The cost function in machine learning

$J(\theta_0, \theta_1) = \frac{1}{m}\sum_{i = 1}^m(h_\theta(x)^{(i)} - y^{(i)})^2$

Yep, I hit with you a scary-looking equation as soon as you opened the article. To my math-averse readers, I'm sorry.

But that's the point of this article. The above equation is essential to understanding practical machine learning. It's the key to solving many real-world learning problems.

So today I'd like to take that equation, in all its intimidating complexity, and break it down so that it makes perfect sense to you.

Trust me, it'll be easier than you think!

Why this equation?

Math can be an immediate source of fear for many people, especially something of this complexity. But at the end of the day, math is just a way of representing reality: it's a language of the world. And therefore anyone can make sense of it: we just need a map.

This article is an attempt to map out the above equation.

Why this equation? This equation is called a cost function, and it's of central importance to machine learning. If you take Andrew Ng's excellent Stanford course on machine learning, it's one of the first things you'll encounter.

It is, as we shall see, a measurement of improvement. But we'll get to that.

Right now, pour a cup of coffee, take a deep breath, and let's start unpacking this thing.

Start with a graph

Let's start with a simple equation:

y = 2x + 1

You can plug in any value of x to get the corresponding y. For example, if we say $x = 2$ , then $y = 2 * 2 + 1$ , or 5. If $x = 3$ , $y = 2 * 3 + 1$ , or 7.

We can plot these values on a graph.

A graph of y = 2x + 1

This graph allows us to make predictions. For any given x value, we can look at the graph and find the corresponding y.

Our predictions are always right, because y always equals 2x + 1. But in the real world, relationships aren't always so simple (am I right or am I right).

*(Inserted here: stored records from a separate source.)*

#[local] Existing Instance ToyHost.toy_host.
#[local] Existing Instance ToyHost.toy_host_laws.

Lemma policy_limits_and_runtimes_witness :
  exists d b,
    RuntimeSelector.select_runtime elements (RuntimeSelector.new full_build SecurityPolicy.default)
      (demo_tool Trusted (Specific V8)) = Ok d /\
    build full_build None d = Ok b /\
    reported (Run.fate (execute 60001 b (ExecutionRequest.new "f()"))) = Some false.
Proof.
  eexists _, _. split; [vm_compute; reflexivity|]. split; [vm_compute; reflexivity|].
  etransitivity;
    [exact (proj1 (policy_limits_and_runtimes elements full_build SecurityPolicy.default None (demo_tool Trusted (Specific V8)) _
              60001 (ExecutionRequest.new "f()") elements_iteration ltac:(vm_compute; reflexivity)) _ ltac:(vm_compute; reflexivity))|].
  vm_compute. reflexivity.
Defined.
Definition handle_list_tools (io : Inputs) (self : t) : option (ActivityItem.t * t) :=
  match gateway_client self with
  | None => Some (list_tools_from_state io None, self)
  | Some client =>
      match list_tools_via_gateway (now io) client with
      | None => None
      | Some (Err e, client) => Some (list_tools_from_state io (Some e), set_gateway (Some client) self)
      | Some (Ok activity, client) => Some (activity, set_gateway (Some client) self)
      end
  end.

Definition is_running (s : Server.t) : bool := match Server.status s with ServerStatus.Running => true | _ => false end.

Definition healthy (servers : gmap string Server.t) : nat := size (filter (fun '(_, s) => is_running s = true) servers).

Definition health_text (self : t) : string :=
  "Health: " +:+ pretty (Z.of_nat (healthy (servers self))) +:+ "/" +:+ pretty (Z.of_nat (size (servers self))) +:+
  " servers running, " +:+ pretty (Z.of_nat (size (clients self))) +:+ " clients, " +:+
  pretty (Z.of_nat (size (proxy_sessions self))) +:+ " active sessions".

Definition check_health_from_state (io : Inputs) (gateway_error : option string) (self : t) : ActivityItem.t :=
  let action :=
    match gateway_error with
    | Some error => "Gateway health unavailable (" +:+ error +:+ "). " +:+ health_text self
    | None => health_text self
    end in
  user_item (now io) "Gateway" action
    (if (size (servers self) =? 0)%nat then ActivityStatus.Failed
     else match gateway_error with
          | Some _ => ActivityStatus.Failed
          | None => if (healthy (servers self) =? size (servers self))%nat then ActivityStatus.Success else ActivityStatus.Processing
          end).

Definition resource_count (result : Value) : nat :=
  match array_of (get result "resources") with Some resources => length resources | None => 0%nat end.

Definition check_health_via_gateway (now : Z) (client : McpClient.t) (self : t)
  : option (Res ActivityItem.t string * McpClient.t) :=
  match gateway_list "resources/list" "health data" client with
  | None => None
  | Some (r, client) =>
      Some
        (let? result := r in
         Ok (user_item now "Gateway" (health_text self +:+ ", " +:+ pretty (Z.of_nat (resource_count result)) +:+ " resources")
               ActivityStatus.Success), client)
  end.

Definition handle_check_health (io : Inputs) (self : t) : option (ActivityItem.t * t) :=
  match gateway_client self with
  | None => Some (check_health_from_state io None self, self)
  | Some client =>
      match check_health_via_gateway (now io) client self with
      | None => None
      | Some (Err e, client) => Some (check_health_from_state io (Some e) self, set_gateway (Some client) self)
      | Some (Ok activity, client) => Some (activity, set_gateway (Some client) self)
      end
  end.

(** *** Actions *)

Definition action_query (action : string) : string :=
  if String.eqb action "list_tools" then "What tools are available?"
  else if String.eqb action "check_health" then "Check the health status of all servers"
  else if String.eqb action "open_session" then "Start a new interactive session"
  else action.

(** Through the proxy that is connected, as a query *)
Definition via_proxy (io : Inputs) (action : string) (self : t) : list IpcMessage.t * t :=
  let activity_index := length (activities self) in
  let self := push (user_item (now io) "Proxy" ("Executing action: " +:+ action) ActivityStatus.Processing) self in
  let '(r, messages, self) := process_query_via_ipc io (action_query action) activity_index self in
  (messages, match r with Ok _ => self | Err _ => fail_at activity_index (action +:+ " (proxy routing failed)") self end).

(** Without a proxy *)
Definition directly (io : Inputs) (tools : Tools) (action : string) (self : t) : option (ActivityItem.t * t) :=
  if String.eqb action "list_tools" then handle_list_tools io self
  else if String.eqb action "check_health" then handle_check_health io self
  else if String.eqb action "open_session" then
    Some (system_item (now io) "Session opened (connect proxy for full functionality)" ActivityStatus.Success, self)
  else if String.eqb action "start_default_proxy" then Some (handle_start_default_proxy io, self)
  else if String.eqb action "start_gemini_client" then Some (handle_start_gemini_client (now io) tools, self)
  else Some (system_item (now io) ("Unknown action: " +:+ action) ActivityStatus.Failed, self).

Definition handle_quick_action (io : Inputs) (tools : Tools) (action : string) (self : t) : option (list IpcMessage.t * t) :=
  match drop_prefix "set_mode_" action with
  | Some mode =>
      let '(item, messages, self) := handle_routing_mode_change io mode self in Some (messages, push item self)
  | None =>
      if ipc_client self then Some (via_proxy io action self)
      else match directly io tools action self with
           | None => None
           | Some (item, self) => Some ([], push item self)
           end
  end.
End quick.
End Quick.

(** ** Laws *)

(** Operations of the drawer *)
Definition drawer_ops : list (QuickAccess.t -> QuickAccess.t) :=
  [QuickAccess.update_actions true; QuickAccess.update_actions false; QuickAccess.focus; QuickAccess.toggle_expanded;
   QuickAccess.next; QuickAccess.previous; QuickAccess.render].

Definition drawer_ok (d : QuickAccess.t) : Prop :=
  (QuickAccess.items d = QuickAccess.default_actions \/ QuickAccess.items d = QuickAccess.default_actions_with_start_proxy) /\
  match QuickAccess.state d with
  | Some i => (i < length (QuickAccess.items d))%nat
  | None => True
  end.

Lemma drawer_op_ok f d : f ∈ drawer_ops -> drawer_ok d -> drawer_ok (f d).
Proof.
  intros Hf [Hi Hs]. unfold drawer_ok. destruct d as [items state expanded]. cbn [QuickAccess.items QuickAccess.state] in *.
  unfold drawer_ops in Hf. rewrite !elem_of_cons, elem_of_nil in Hf.
  destruct Hf as [-> |[-> |[-> |[-> |[-> |[-> |[-> |[]]]]]]]]; destruct Hi as [-> | ->], expanded, state as [i|];
    cbn in *; repeat case_match; cbn in *; simplify_eq; try (split; [tauto|]); try lia; try done;
    repeat match goal with H : (_ <=? _)%nat = false |- _ => apply Nat.leb_gt in H end; lia.
Qed.

(** The drawer never selects what it does not list, and offers nothing that the
    handler does not know. *)
Lemma drawer_in_range ops :
  Forall (fun f => f ∈ drawer_ops) ops -> drawer_ok (foldl (fun d f => f d) QuickAccess.new ops).
Proof.
  assert (H : drawer_ok QuickAccess.new) by (split; [by left|cbn; lia]). revert H. generalize QuickAccess.new.
  intros d Hd Hops. revert d Hd. induction Hops as [|f ops Hf _ IH]; intros d Hd; [done|]. cbn. by apply IH, drawer_op_ok.
Qed.

Section laws.
Context `{JT : JsonText, SD : StrDebug} {TA : TransportApi} {UP : UuidParse}.
Abbreviation AppT := App.t.

(** What a single item more means, whatever was shown before it *)
Definition one_more (self self' : AppT) : Prop :=
  exists item, App.activities self' = App.activities self ++ [item].

Lemma human_label_modes mode label : Quick.human_label mode = Some label -> exists r, RoutingMode.from_str mode = Ok r.
Proof.
  unfold Quick.human_label. repeat case_match; intros [= <-];
    match goal with H : String.eqb mode _ = true |- _ => apply String.eqb_eq in H as -> end; by eexists.
Qed.

Lemma target_proxy_found proxies selected p chosen :
  Quick.target_proxy proxies selected = Ok (p, chosen) ->
  p ∈ proxies /\ chosen = Some (Server.id p) /\ (forall id, selected = Some id -> Server.id p = id).
Proof.
  unfold Quick.target_proxy. intros H. destruct proxies as [|p0 ps]; [done|]. destruct selected as [id|].
  - destruct (find _ (p0 :: ps)) as [q|] eqn:E; destruct ps; try done; simplify_eq;
      apply find_some in E as [Hin Hid%String.eqb_eq]; rewrite Hid;
      (split_and!; [by apply list_elem_of_In|done|by intros ? [= <-]]).
  - destruct ps; [|done]. simplify_eq. split_and!; [by apply list_elem_of_here|done|done].
Qed.
Definition backend_transport (self : t) : option string :=
  first_of [env "MCP_BACKEND_TRANSPORT";
            match backend_url self with Some url => detected url | None => None end;
            McpServerConfig.backend_transport (server self)].

Definition http_server_bind_addr (self : t) : string :=
  from_option id (McpServerConfig.http_bind_address (server self)) (env "MCP_HTTP_BIND_ADDR").

Definition server_bind_addr (self : t) : option string :=
  first_of [env "MCP_SERVER_BIND_ADDR"; McpServerConfig.server_bind_addr (server self);
            Some (let http_addr := http_server_bind_addr self in
                  if str_is_empty http_addr then mcp_server_bind_addr self else http_addr)].

Definition parsed (name : string) : option Z := match env name with Some v => parse_u64 v | None => None end.

Definition max_concurrent_clients (self : t) : Z :=
  from_option id (Z.of_nat (McpServerConfig.max_concurrent_clients (server self))) (parsed "MCP_MAX_CLIENTS").
Definition connection_timeout_secs (self : t) : Z :=
  from_option id (McpServerConfig.connection_timeout_secs (server self)) (parsed "MCP_CONNECTION_TIMEOUT").
Definition auto_restart_backend (self : t) : bool := flag "MCP_AUTO_RESTART" (McpServerConfig.auto_restart_backend (server self)).

Definition enable_http_server (self : t) : bool := negb (str_is_empty (http_server_bind_addr self)).
Definition tls_config (self : t) : TlsConfig.t := McpServerConfig.tls (server self).
Definition enable_tls (self : t) : bool := flag "MCP_TLS_ENABLED" (TlsConfig.enabled (tls_config self)).
End config.
End Config.

(** ** What the interface starts ([app.rs], [lib.rs]) *)

Module Startup.
Section startup.
Context `{JT : JsonText, SD : StrDebug} {TA : TransportApi} {UA : UrlApi}.

(** The directory of the crate at build time *)
Context (manifest_dir : string).

(** *** The gateway's client *)

Definition default_gateway_config : PathBuf.t := PathBuf.join (PathBuf.of_string manifest_dir) "../mcp-core/config.json".

Definition resolve_gateway_config_path (env : string -> option string) (exists_ : PathBuf.t -> bool) : option PathBuf.t :=
  let default := if exists_ default_gateway_config then Some default_gateway_config else None in
  match env "MCP_GATEWAY_CONFIG" with
  | Some path => if exists_ (PathBuf.of_string path) then Some (PathBuf.of_string path) else default
  | None => default
  end.

Definition identity : Implementation.t :=
  Implementation.with_metadata (Implementation.new "mcp-tui" "0.1.0") "ui" (VObject [("mode"%string, VString "tui")]).

(** [loaded] is the outcome of [TransportConfig::from_file], [created] what the
    transport's factory makes of it; [None] when the client panics. *)
Definition initialize_gateway_client (env : string -> option string) (exists_ : PathBuf.t -> bool)
    (loaded : PathBuf.t -> McpResult CoreTransport.TransportConfig.t) (created : CoreTransport.TransportConfig.t -> McpResult Conn)
  : option (Res (option McpClient.t) string) :=
  match resolve_gateway_config_path env exists_ with
  | None => Some (Ok None)
  | Some path =>
      match loaded path with
      | Err _ => Some (Err ("Failed to load gateway config from " +:+ PathBuf.to_string path))
      | Ok config =>
          match with_defaults (created config) with
          | Err _ => Some (Err "Failed to construct MCP client"%string)
          | Ok client =>
              match McpClient.connect identity client with
              | None => None
              | Some (Err _, _) => Some (Ok None)
              | Some (Ok _, client) => Some (Ok (Some client))
              end
          end
      end
  end.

Let's switch to using some real data. Let's say you're looking for a house, and trying to find a good price per square footage. We have data on a bunch of houses, with their total price and their size in square feet. We can plot it like so:

A scatter plot of housing data

It's clear that there isn't going to be a simple line that goes through all the data. But we can probably draw a line of "best fit", that gets us reasonably close:

The same graph, but with a line of best fit

Many machine learning problems involve trying to find that line, so that we can make the best possible predictions. In this case, we're predicting the price for a given square footage.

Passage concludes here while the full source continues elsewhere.